In some parts of the political world, including the US State Department for a time, Pakistan has been regarded as a failed state and justifiably so. Many say the state failed in 1971 with the creation of the state of Bangladesh but I disagree. In my view the Pakistani state failed from day one. It was doomed even before it started. To quote Hanif Quereshi, the British born writer and film maker, the country had been “sodomised by religion.” Indeed this is one of many major deficiencies in the entire fabric of the state which succeeding Governments have dared not address.

Another is organised crime. This part of the world has been lawless for centuries but now the presence of drugs, helicopters and high-tech weapons has brought the criminal fraternity into the twentieth century. Hand in hand with organised crime, there is corruption. Since the Pakistani state was created there has been one corrupt government after another. These governments may have been elected by the poor, but they have only served to enrich the rich. Democracy here, when the military allows it to exist at all, has rapidly turned into a meaningless charade, repeated but never changed, and the ordinary people are left feeling more and more excluded from the political process. I read some time ago that if Pakistan were to reduce its corruption levels to those of, say, Singapore, its income levels would increase by 50% per capita. But there is no likelihood of that happening any time soon.

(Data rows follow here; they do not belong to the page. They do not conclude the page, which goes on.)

(* ===== verification/Polls.v ===== *)
(** * Polling for changes with their details ([api/actions/poll_changes],
    [api/actions/poll_foreign_changes])

    Two callers of the work manager with the same body: get the changes of a device, then
    the info of every updated file, then that of every updated folder, each batch executed
    before the next is queued.  [poll_class] holds what differs: which action gets the
    changes, what its callback stores, and when the answer to a get_info counts as failed. *)
From S2P Require Import Prelude Errors Coroutine WorkManager GetChanges SingleCalls.

Open Scope Z_scope.

(** What an ended get_info passes to its callback. *)
Abbreviation InfoResult D Err := (ApiResponse D * list Err)%type.

(** Between which calls of [ExecuteWork] the body is.
    [api/actions/poll_changes_impl.hpp:171-216 CoroutineBody] *)
Inductive poll_stage := BeforeChanges | InChanges | InFiles | InFolders.

Section Poll.
Context {File Folder FileData FolderData E W1 R1 : Type}
  (quickkey : File -> str) (folderkey : Folder -> str)
  (no_file : FileData) (no_folder : FolderData).

#[local] Abbreviation FileWork :=
  (SingleCall str FileData (ApiResponse FileData) FileGetInfoErrorType).
#[local] Abbreviation FolderWork :=
  (SingleCall str FolderData (ApiResponse FolderData) FolderGetInfoErrorType).
#[local] Abbreviation Work := (W1 + (FileWork + FolderWork))%type.
#[local] Abbreviation FileResult := (InfoResult FileData FileGetInfoErrorType).
#[local] Abbreviation FolderResult := (InfoResult FolderData FolderGetInfoErrorType).

(** [poll_get_errors_] are [get_status_errors_] and [get_changes_errors_].
    [api/actions/poll_changes.hpp:121-145 PollChanges] *)
Record Poll := {
  stage : poll_stage;
  revision_ : Z;
  poll_latest_ : Z;
  poll_updated_files_ : list File;
  poll_updated_folders_ : list Folder;
  poll_deleted_files_ : list File;
  poll_deleted_folders_ : list Folder;
  poll_get_errors_ : E;
  get_info_folder_errors_ : list FolderGetInfoErrorType;
  get_info_file_errors_ : list FileGetInfoErrorType;
  updated_folders_info_ : list (ApiResponse FolderData);
  updated_files_info_ : list (ApiResponse FileData);
  poll_cancelled_ : bool }.

#[local] Instance Poll_members : Members Poll := fun p =>
  Build_Poll (stage p) (revision_ p) (poll_latest_ p) (poll_updated_files_ p)
    (poll_updated_folders_ p) (poll_deleted_files_ p) (poll_deleted_folders_ p)
    (poll_get_errors_ p) (get_info_folder_errors_ p) (get_info_file_errors_ p)
    (updated_folders_info_ p) (updated_files_info_ p) (poll_cancelled_ p).

Definition with_stage := ltac:(setter stage).

(** The members that the callback of the changes sets. *)
Definition with_changes latest files folders deleted_f deleted_d errors (p : Poll) : Poll :=
  {| stage := stage p; revision_ := revision_ p; poll_latest_ := latest;
     poll_updated_files_ := files; poll_updated_folders_ := folders;
     poll_deleted_files_ := deleted_f; poll_deleted_folders_ := deleted_d;
     poll_get_errors_ := errors; get_info_folder_errors_ := get_info_folder_errors_ p;
     get_info_file_errors_ := get_info_file_errors_ p;
     updated_folders_info_ := updated_folders_info_ p;
     updated_files_info_ := updated_files_info_ p; poll_cancelled_ := poll_cancelled_ p |}.

Definition with_file_info infos errors (p : Poll) : Poll :=
  {| stage := stage p; revision_ := revision_ p; poll_latest_ := poll_latest_ p;
     poll_updated_files_ := poll_updated_files_ p;
     poll_updated_folders_ := poll_updated_folders_ p;
     poll_deleted_files_ := poll_deleted_files_ p;
     poll_deleted_folders_ := poll_deleted_folders_ p;
     poll_get_errors_ := poll_get_errors_ p;
     get_info_folder_errors_ := get_info_folder_errors_ p;
     get_info_file_errors_ := errors;
     updated_folders_info_ := updated_folders_info_ p;
     updated_files_info_ := infos; poll_cancelled_ := poll_cancelled_ p |}.

Definition with_folder_info infos errors (p : Poll) : Poll :=
  {| stage := stage p; revision_ := revision_ p; poll_latest_ := poll_latest_ p;
     poll_updated_files_ := poll_updated_files_ p;
     poll_updated_folders_ := poll_updated_folders_ p;
     poll_deleted_files_ := poll_deleted_files_ p;
     poll_deleted_folders_ := poll_deleted_folders_ p;
     poll_get_errors_ := poll_get_errors_ p;
     get_info_folder_errors_ := errors;
     get_info_file_errors_ := get_info_file_errors_ p;
     updated_folders_info_ := infos;
     updated_files_info_ := updated_files_info_ p; poll_cancelled_ := poll_cancelled_ p |}.

(** [api/actions/poll_changes_impl.hpp:230-242 Cancel] *)
Definition CancelPoll (p : Poll) : Poll :=
  {| stage := stage p; revision_ := revision_ p; poll_latest_ := poll_latest_ p;
     poll_updated_files_ := poll_updated_files_ p;
     poll_updated_folders_ := poll_updated_folders_ p;
     poll_deleted_files_ := poll_deleted_files_ p;
     poll_deleted_folders_ := poll_deleted_folders_ p;
     poll_get_errors_ := poll_get_errors_ p;
     get_info_folder_errors_ := get_info_folder_errors_ p;
     get_info_file_errors_ := get_info_file_errors_ p;
     updated_folders_info_ := updated_folders_info_ p;
     updated_files_info_ := updated_files_info_ p; poll_cancelled_ := true |}.

(** What the two classes do differently. *)
Record poll_class := {
  get_changes : Z -> W1;                (** [Create] with [revision_] *)
  HandleChanges : R1 -> Poll -> Poll;
  file_failed : FileResult -> bool;     (** the test of [HandleGetInfoFile] *)
  folder_failed : FolderResult -> bool;
  first_latest : Z;                     (** the revision before the changes arrive *)
  no_errors : E }.

Context (c : poll_class).

(** [api/actions/poll_changes_impl.hpp:26-43 PollChanges] *)
Definition CreatePoll (revision : Z) : Poll :=
  {| stage := BeforeChanges; revision_ := revision; poll_latest_ := first_latest c;
     poll_updated_files_ := []; poll_updated_folders_ := []; poll_deleted_files_ := [];
     poll_deleted_folders_ := []; poll_get_errors_ := no_errors c;
     get_info_folder_errors_ := []; get_info_file_errors_ := [];
     updated_folders_info_ := []; updated_files_info_ := []; poll_cancelled_ := false |}.

(** Up to its [Resume].
    [api/actions/poll_changes_impl.hpp:91-105 HandleGetInfoFile] *)
Definition HandleGetInfoFile (r : FileResult) (p : Poll) : Poll :=
  if file_failed c r
  then with_file_info (updated_files_info_ p) (get_info_file_errors_ p ++ snd r) p
  else with_file_info (updated_files_info_ p ++ [fst r]) (get_info_file_errors_ p) p.

(** [api/actions/poll_changes_impl.hpp:116-130 HandleGetInfoFolder] *)
Definition HandleGetInfoFolder (r : FolderResult) (p : Poll) : Poll :=
  if folder_failed c r
  then with_folder_info (updated_folders_info_ p) (get_info_folder_errors_ p ++ snd r) p
  else with_folder_info (updated_folders_info_ p ++ [fst r]) (get_info_folder_errors_ p) p.

(** [if (cancelled_) work_manager_->Cancel()] after the work is queued.
    [api/actions/poll_changes_impl.hpp:193-194 CoroutineBody] *)
Definition then_cancel (p : Poll) (acts : list (action Work)) : list (action Work) :=
  if poll_cancelled_ p then acts ++ [CancelManager] else acts.

Definition info_of_file (file : File) : Work :=
  inr (inl (CreateSingle (GetInfoFile no_file) (quickkey file))).

Definition info_of_folder (folder : Folder) : Work :=
  inr (inr (CreateSingle (GetInfoFolder no_folder) (folderkey folder))).

(** The body from one [ExecuteWork] to the next.
    [api/actions/poll_changes_impl.hpp:168-227 CoroutineBody] *)
Definition poll_advance (p : Poll) : Poll * list (action Work) * bool :=
  match stage p with
  | BeforeChanges =>
      (with_stage InChanges p,
       then_cancel p [Queue (inl (get_changes c (revision_ p)))], true)
  | InChanges =>
      (with_stage InFiles p,
       then_cancel p ((fun f => Queue (info_of_file f)) <$> poll_updated_files_ p), true)
  | InFiles =>
      (with_stage InFolders p,
       then_cancel p ((fun d => Queue (info_of_folder d)) <$> poll_updated_folders_ p), true)
  | InFolders => (p, [], false)
  end.

(** The callbacks of the work. *)
Definition poll_receive (r : R1 + (FileResult + FolderResult)) (p : Poll) : Poll :=
  match r with
  | inl r => HandleChanges c r p
  | inr (inl r) => HandleGetInfoFile r p
  | inr (inr r) => HandleGetInfoFolder r p
  end.

(** The arguments of the callback.
    [api/actions/poll_changes.hpp:69-81 CallbackType] *)
Record PollOutcome := {
  out_latest : Z;
  out_deleted_files : list File;
  out_deleted_folders : list Folder;
  out_files_info : list (ApiResponse FileData);
  out_folders_info : list (ApiResponse FolderData);
  out_get_errors : E;
  out_file_errors : list FileGetInfoErrorType;
  out_folder_errors : list FolderGetInfoErrorType }.

(** [api/actions/poll_changes_impl.hpp:218-227 CoroutineBody] *)
Definition poll_outcome (p : Poll) : PollOutcome :=
  {| out_latest := poll_latest_ p; out_deleted_files := poll_deleted_files_ p;
     out_deleted_folders := poll_deleted_folders_ p; out_files_info := updated_files_info_ p;
     out_folders_info := updated_folders_info_ p; out_get_errors := poll_get_errors_ p;
     out_file_errors := get_info_file_errors_ p;
     out_folder_errors := get_info_folder_errors_ p |}.

#[export] Instance poll_ops :
  CallerOps Poll Work (R1 + (FileResult + FolderResult)) PollOutcome := {
  Advance := poll_advance;
  Receive := poll_receive;
  SetCancelled := CancelPoll;
  Outcome := poll_outcome;
  Rank p := match stage p with
            | BeforeChanges => 3 | InChanges => 2 | InFiles => 1 | InFolders => 0
            end%nat }.

End Poll.
Arguments Poll : clear implicits.
Arguments PollOutcome : clear implicits.
Arguments poll_class : clear implicits.

(** ** The two classes *)

Section Classes.
Context {File Folder FileData FolderData : Type} (folderkey : Folder -> str).

#[local] Abbreviation ChangesErrors :=
  (list DeviceGetStatusErrorType * list DeviceGetChangesErrorType)%type.
#[local] Abbreviation ChangesResult :=
  (Z * Changes (File := File) (Folder := Folder) * list DeviceGetStatusErrorType *
   list DeviceGetChangesErrorType)%type.
#[local] Abbreviation ForeignResult :=
  (Z * Changes (File := File) (Folder := Folder) * list DeviceGetForeignChangesErrorType)%type.

(** It appends the folders to [updated_folders_].
    [api/actions/poll_changes_impl.hpp:53-78 HandleGetChangesDevice] *)
Definition HandleGetChangesDevice (r : ChangesResult)
    (p : Poll File Folder FileData FolderData ChangesErrors) :
    Poll File Folder FileData FolderData ChangesErrors :=
  let '(latest_device_revision, changes, get_status_errors, get_changes_errors) := r in
  with_changes latest_device_revision (updated_files changes)
    (poll_updated_folders_ p ++ without_trash folderkey (updated_folders changes))
    (deleted_files changes) (deleted_folders changes)
    (get_status_errors, get_changes_errors) p.

(** [garbage] is what [GetChangesDevice::latest_device_revision_] holds when it is created.
    [api/actions/poll_changes_impl.hpp:91-131 HandleGetInfoFile, HandleGetInfoFolder] *)
Definition PollChanges (garbage : Z) : poll_class File Folder FileData FolderData ChangesErrors
    (GetChangesDevice (File := File) (Folder := Folder)) ChangesResult :=
  {| get_changes := CreateChanges garbage; HandleChanges := HandleGetChangesDevice;
     file_failed r := negb (bool_decide (snd r = []));
     folder_failed r := negb (bool_decide (snd r = []));
     first_latest := 0; no_errors := ([], []) |}.

(** [api/actions/poll_foreign_changes_impl.hpp:62-77 HandleGetForeignChangesDevice] *)
Definition HandleGetForeignChangesDevice (r : ForeignResult)
    (p : Poll File Folder FileData FolderData (list DeviceGetForeignChangesErrorType)) :
    Poll File Folder FileData FolderData (list DeviceGetForeignChangesErrorType) :=
  let '(latest_changes_revision, changes, get_changes_errors) := r in
  with_changes latest_changes_revision (updated_files changes) (updated_folders changes)
    (deleted_files changes) (deleted_folders changes) get_changes_errors p.

(** [garbage] is what [latest_changes_revision_] holds when it is created.
    [api/actions/poll_foreign_changes_impl.hpp:89-127 HandleGetInfoFile, HandleGetInfoFolder] *)
Definition PollForeignChanges (contact_key : str) (garbage : Z) :
    poll_class File Folder FileData FolderData (list DeviceGetForeignChangesErrorType)
      (GetForeignChangesDevice (File := File) (Folder := Folder)) ForeignResult :=
  {| get_changes := CreateForeign contact_key; HandleChanges := HandleGetForeignChangesDevice;
     file_failed r := is_error (rs_error_code (fst r));
     folder_failed r := is_error (rs_error_code (fst r));
     first_latest := garbage; no_errors := [] |}.

End Classes.
(** C3.  A [put] on a protocol output stream is the fan-out of the design
    over the successors of the instance: it calls the [decode] of every
    successor exactly once, in the order of [next_di], each with the same
    start sample, end sample and payload, and calls no callback; a call of
    [decode] that fails is caught and reported through [catch_exception]
    with the instance id of the successor, and the successors after it are
    called all the same; [put] then returns [None]. *)
Theorem put_protocol_calls_every_successor (e : engine) (self : N)
    (di : srd_decoder_instance) (s en h : Z) (payload : pyobj)
    (pdo : srd_pd_output) :
  get_di_by_decobject e self = Some di ->
  resolves di h pdo ->
  output_type pdo = SRD_OUTPUT_PROTO ->
  mem_available e = true ->
  exists e' t,
    Decoder_put decode cb_call self (put_args s en h payload) e
    = Done (Some Py_None) e' t
    /\ fan_out decode (to_uint64 s) (to_uint64 en) payload (next_di di) e e' t
    /\ decode_calls t
       = map (fun next => (next, to_uint64 s, to_uint64 en, payload))
           (next_di di)
    /\ callback_calls t = []
    /\ (forall next, In next (next_di di) ->
          (forall e1,
             fst (decode next (to_uint64 s) (to_uint64 en) payload e1) = None) ->
          In (Ev_catch_exception (decode_failure_prefix next)) t).
Proof.
  intros Hdi Hres Hty Hmem.
  rewrite (put_resolved e self di s en h payload pdo Hdi Hres Hmem).
  rewrite Hty. change (SRD_OUTPUT_PROTO =? SRD_OUTPUT_ANN) with false.
  change (SRD_OUTPUT_PROTO =? SRD_OUTPUT_PROTO) with true. cbv iota.
  destruct (call_next_di_runs (next_di di) (to_uint64 s) (to_uint64 en)
              payload e) as (e' & t & Hrun & Hfan).
  exists e', t. rewrite (bind_done _ _ _ _ _ _ Hrun). unfold ret.
  rewrite app_nil_r. split; [reflexivity|]. split; [exact Hfan|].
  split; [exact (fan_out_decode_calls _ _ _ _ _ _ _ Hfan)|].
  split; [exact (fan_out_callback_calls _ _ _ _ _ _ _ Hfan)|].
  intros next. exact (fan_out_reports_failure _ _ _ _ _ _ _ next Hfan).
Qed.
Lemma no_error_on_writable_disk_witness :
  errors (after (script_run decimal_stamp
                   (run_at (timedelta.seconds 20) all_touched) busy_world)) = [] ∧
  writable (after (script_run decimal_stamp
                     (run_at (timedelta.seconds 20) all_touched) busy_world)) = true.
Proof.
  apply (no_error_on_writable_disk decimal_stamp busy_world).
  - reflexivity.
  - apply rtc_once. exists (run_at (timedelta.seconds 20) all_touched). reflexivity.
Defined.


Lemma file_follows_session_witness :
  in_sync decimal_stamp
    (after (script_run decimal_stamp
              (run_at (timedelta.seconds 20) untouched)
              (save decimal_stamp busy_world))) ∧
  load_reminders_from_file parse_decimal_stamp
    (after (script_run decimal_stamp
              (run_at (timedelta.seconds 20) untouched)
              (save decimal_stamp busy_world)))
  = Some (to_dict <$>
            reminders (after (script_run decimal_stamp
                                (run_at (timedelta.seconds 20) untouched)
                                (save decimal_stamp busy_world))),
          after (script_run decimal_stamp
                   (run_at (timedelta.seconds 20) untouched)
                   (save decimal_stamp busy_world))).
Proof.
  apply (file_follows_session decimal_stamp parse_decimal_stamp
           (save decimal_stamp busy_world)).
  - exact parse_decimal_stamp_decimal_stamp.
  - exact decimal_stamp_not_empty.
  - reflexivity.
  - reflexivity.
  - apply rtc_once. exists (run_at (timedelta.seconds 20) untouched). reflexivity.
Defined.

Lemma run_ignores_disk_witness :
  reminders (after (script_run decimal_stamp
                      (run_at (timedelta.seconds 20) all_touched) busy_world))
  = reminders (after (script_run decimal_stamp
                        (run_at (timedelta.seconds 20) all_touched) readonly_world)).
Proof.
  exact (proj1 (run_ignores_disk decimal_stamp
                  (run_at (timedelta.seconds 20) all_touched)
                  busy_world readonly_world eq_refl)).
Defined.

Lemma evaluate_absorbs_witness :
  reminders (after (evaluate decimal_stamp (timedelta.seconds 12)
                      (after (evaluate decimal_stamp (timedelta.seconds 5)
                                busy_world))))
  = reminders (after (evaluate decimal_stamp (timedelta.seconds 12) busy_world)).
Proof.
  apply (evaluate_absorbs decimal_stamp (timedelta.seconds 5)
           (timedelta.seconds 12) busy_world).
  vm_compute. discriminate.
Defined.

Lemma others_untouched_by_tick :
  ∀ j r', j ≠ 0%nat → reminders busy_world !! j = Some r' → is_active r' →
          complete_checkbox (tick "id-1") (id r') = false ∧
          dismiss_button (tick "id-1") (id r') = false.
Proof.
  intros [|[|[|[|[|j]]]]] r' Hne Hr' _; simpl in Hr'; try done;
    injection Hr' as <-; by split.
Qed.

Lemma tick_completes_witness :
  ended (render decimal_stamp (tick "id-1") (timedelta.seconds 5)
           (timedelta.seconds 6) busy_world) = Rerun ∧
  reminders (after (render decimal_stamp (tick "id-1") (timedelta.seconds 5)
                      (timedelta.seconds 6) busy_world)) !! 0%nat
  = Some (Reminder "id-1" "Buy milk" (timedelta.seconds 10) 0 STATUS_COMPLETED
            (Some (timedelta.seconds 6))) ∧
  (∀ j r', j ≠ 0%nat → reminders busy_world !! j = Some r' →
     ∃ r'', reminders (after (render decimal_stamp (tick "id-1")
                                (timedelta.seconds 5) (timedelta.seconds 6)
                                busy_world)) !! j = Some r''
            ∧ ages r' r'').
Proof.
  apply (tick_completes decimal_stamp (tick "id-1") (timedelta.seconds 5)
           (timedelta.seconds 6) busy_world 0 milk).
  - reflexivity.
  - by left.
  - reflexivity.
  - exact others_untouched_by_tick.
Defined.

Other major issues in Pakistan involve its Islamisation and, arising from that, terrorism, slavery by way of bonded labour, the treatment of women and blasphemy. I first became aware of how seriously the latter issue is taken in the Islamic world from the furore surrounding the publication of The Satanic Verses, but I thought this was just an isolated incident, a one-off. How wrong can you be?

Islamic extremists have caused laws to be passed against blasphemy, which make this offence punishable by death. When I was first in Islamabad, I read in an English language newspaper about the case of Salamat Masih, which, apart from The Satanic Verses, was the first such case to come to my attention. Three Christians — thirteen year old Salamat Masih, along with Manzoor Masih and Rehmat Masih — had been sentenced to death for chalking anti-Islamic slogans on the wall of a mosque. The paper I had been reading had insinuated strongly that the charges had been trumped up and suggested the defendants could not possibly have been guilty since none of them could read nor write. On 5 June 1994, while the case was being heard in Lahore, the defendants had been attacked and shot at by a group of militants. Manzoor Masih was shot dead and the other two wounded, one severely. All the time I was in Islamabad, the two survivors were still in custody under sentence of death. The assassins had not been caught and from what I had read in various newspaper articles, nobody expected them to be.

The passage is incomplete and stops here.